Exercise goal
The job is to find each line in the entries holding the string "match" and copy that line.

Record excerpts
(** Modelled from the spec: the argument check that
    [make_trajectory_buffer] runs before it builds the buffer.  The spec
    is silent on it; this follows the library, which raises a
    [ValueError] for a window longer than the time axis or a minimum
    length above it (after lifting the minimum length to the window
    length). *)
Definition validate_trajectory_buffer_args
    (add_batch_size sample_sequence_length period min_length_time_axis max_size : nat)
    : Result nat :=
  let max_length_time_axis := max_size / add_batch_size in
  let min_length_time_axis :=
    if min_length_time_axis <? sample_sequence_length
    then sample_sequence_length else min_length_time_axis in
  if max_length_time_axis <? sample_sequence_length then
    Err (ValueError "sample_sequence_length must be at most max_length_time_axis")
  else if max_length_time_axis <? min_length_time_axis then
    Err (ValueError "min_length_time_axis must be at most max_length_time_axis")
  else Ok min_length_time_axis.

(** Modelled from the spec: [make_trajectory_buffer] checks its
    arguments and binds them into the buffer's functions. *)
Definition make_trajectory_buffer
    (add_batch_size sample_batch_size sample_sequence_length period
     min_length_time_axis max_size : nat) : Result TrajectoryBuffer.t :=
  result_bind
    (validate_trajectory_buffer_args add_batch_size sample_sequence_length
       period min_length_time_axis max_size)
    (λ min_length_time_axis,
       Ok {| TrajectoryBuffer.init := init (max_size / add_batch_size);
             TrajectoryBuffer.add := add;
             TrajectoryBuffer.sample := λ state rng_key,
               sample state rng_key sample_batch_size sample_sequence_length period;
             TrajectoryBuffer.can_sample := can_sample min_length_time_axis |}).
End WithRandom.
End Flashbax.
(** * Employee data cleaning: the normalization and validation pipeline

    A shallow embedding of [data_cleaning.py] (steps 3 to 14 of its
    [main]) and the properties its specification states about it.

    The table is a list of rows in the table's current order.  The
    functions keep the names they have in the script.  Library calls of
    pandas are modelled by what they do to one value; the two that
    cannot be written down in full (Python's printing of a finite float
    and the permissive date parser) are parameters of the model. *)

From Stdlib Require Import Bool Arith ZArith QArith Qabs List Ascii String Lia.
Import ListNotations.
Local Open Scope string_scope.
Local Open Scope Z_scope.

(* ===================================================================== *)
(** ** Exceptions *)
(* ===================================================================== *)

(** A stage either returns a value or raises.  Only the kind of the
    exception is kept. *)
Inductive exn : Type := AttributeError | ValueError.

Inductive result (A : Type) : Type :=
| Ok (a : A)
| Raise (e : exn).
Arguments Ok {A} a.
Arguments Raise {A} e.

Definition bind {A B : Type} (m : result A) (k : A -> result B) : result B :=
  match m with
  | Ok a => k a
  | Raise e => Raise e
  end.

Notation "x <- m ;; k" := (bind m (fun x => k))
  (at level 61, m at next level, right associativity).

(** Apply a fallible function to every element, first failure wins. *)
Fixpoint traverse {A B : Type} (f : A -> result B) (l : list A) : result (list B) :=
  match l with
  | [] => Ok []
  | a :: l' => b <- f a ;; bs <- traverse f l' ;; Ok (b :: bs)
  end.

(* ===================================================================== *)
(** ** Text *)
(* ===================================================================== *)

(** Text is a [string]; the character classes below are Python's on the
    ASCII range.  Characters outside it are neither whitespace nor cased
    here, so the model is exact on ASCII text. *)

Definition code (c : ascii) : Z := Z.of_N (N_of_ascii c).
(** * odin.fuel.utils: the persistent key-value stores

    A shallow embedding of [NoSQL], [MmapDict], [TableDict] and [SQLiteDict]
    from [odin/fuel/utils.py].

    Conventions.
    - A Python method is a computation in a state-and-exception monad over
      the attributes of the object it mutates.  An exception leaves the state
      as it was when it was raised, as in Python.
    - A Python 2 [str] is a byte string: [bytes] is [list ascii].
    - [marshal] and [cPickle] are external: they are the operations of the
      class [Codec].  What a theorem needs of them is a hypothesis of that
      theorem.
    - SQLite is external: a database is a finite map from table names to
      rows in rowid order, and a statement is its relational meaning.  Keys
      are spliced into the SQL text between double quotes by the source; the
      model reads such a literal as the key itself, which is what SQLite does
      for a key that holds no double quote and is not a column name.
    - [_increased_indices_size] is a float counting megabytes in the source.
      Each increment is a whole number of bytes scaled by 2^-20, so the sum is
      exact below 2^53 bytes; the model counts bytes. *)

From Stdlib Require Import ZArith List String Ascii Lia.
From stdpp Require Import gmap strings list fin_maps.

Local Open Scope nat_scope.

(** ** Python values shared by the stores *)

Definition bytes := list ascii.

Inductive exn :=
| KeyError
| AttributeError
| ValueError
| TypeError
| RuntimeError
| PyException
| UnpicklingError
| IntegrityError
| OperationalError
| ProgrammingError.

Inductive res (A : Type) :=
| Ok (a : A)
| Raise (e : exn).
Arguments Ok {A} a.
Arguments Raise {A} e.

(** State and exceptions: the state survives a raise. *)
Definition M (S A : Type) := S -> res A * S.

Definition ret {S A} (a : A) : M S A := fun s => (Ok a, s).

Definition raise {S A} (e : exn) : M S A := fun s => (Raise e, s).

Definition bind {S A B} (m : M S A) (f : A -> M S B) : M S B :=
  fun s => match m s with
           | (Ok a, s') => f a s'
           | (Raise e, s') => (Raise e, s')
           end.

Definition get_state {S} : M S S := fun s => (Ok s, s).

Definition modify {S} (f : S -> S) : M S unit := fun s => (Ok tt, f s).

Notation "x <- c1 ;; c2" := (bind c1 (fun x => c2))
  (at level 100, c1 at next level, right associativity).
Notation "c1 ;; c2" := (bind c1 (fun _ => c2))
  (at level 100, right associativity).

(** Keys as callers pass them: a [str] or an [int].  A dict compares keys
    by value and type, so [KInt 5] and [KStr "5"] are different keys. *)
Inductive pykey :=
| KStr (s : string)
| KInt (z : Z).

#[global] Instance pykey_eq_dec : EqDecision pykey.
Proof. solve_decision. Defined.

Definition pykey_to_sum (k : pykey) : string + Z :=
  match k with KStr s => inl s | KInt z => inr z end.

Definition pykey_of_sum (x : string + Z) : pykey :=
  match x with inl s => KStr s | inr z => KInt z end.

#[global] Instance pykey_countable : Countable pykey.
Proof.
  refine (inj_countable' pykey_to_sum pykey_of_sum _).
  intros []; reflexivity.
Defined.

Definition is_str (k : pykey) : bool :=
  match k with KStr _ => true | KInt _ => false end.

(** *** Decimal text: ['%d' % n] and [int(text)] *)

Definition digit (d : nat) : ascii := ascii_of_nat (48 + d).

Fixpoint dec_fuel (fuel n : nat) (acc : bytes) : bytes :=
  match fuel with
  | 0 => acc
  | S f =>
      let acc' := digit (n mod 10) :: acc in
      if n <? 10 then acc' else dec_fuel f (n / 10) acc'
  end.

Definition dec (n : nat) : bytes := dec_fuel (S n) n [].

Definition space : ascii := " "%char.

(** ['%{w}d' % n]: right-justified, never truncated. *)
Definition fmt_d (w n : nat) : bytes :=
  replicate (w - length (dec n)) space ++ dec n.

Definition digit_val (c : ascii) : option nat :=
  let n := nat_of_ascii c in
  if (48 <=? n) && (n <=? 57) then Some (n - 48) else None.

Fixpoint digits_val (acc : nat) (l : bytes) : option nat :=
  match l with
  | [] => Some acc
  | c :: l' =>
      match digit_val c with
      | Some d => digits_val (10 * acc + d) l'
      | None => None
      end
  end.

Completed task
  match m with
  match l with
  fun s => match m s with
  match k with KStr s => inl s | KInt z => inr z end.
  match x with inl s => KStr s | inr z => KInt z end.
  match k with KStr _ => true | KInt _ => false end.
  match fuel with
  match l with
      match digit_val c with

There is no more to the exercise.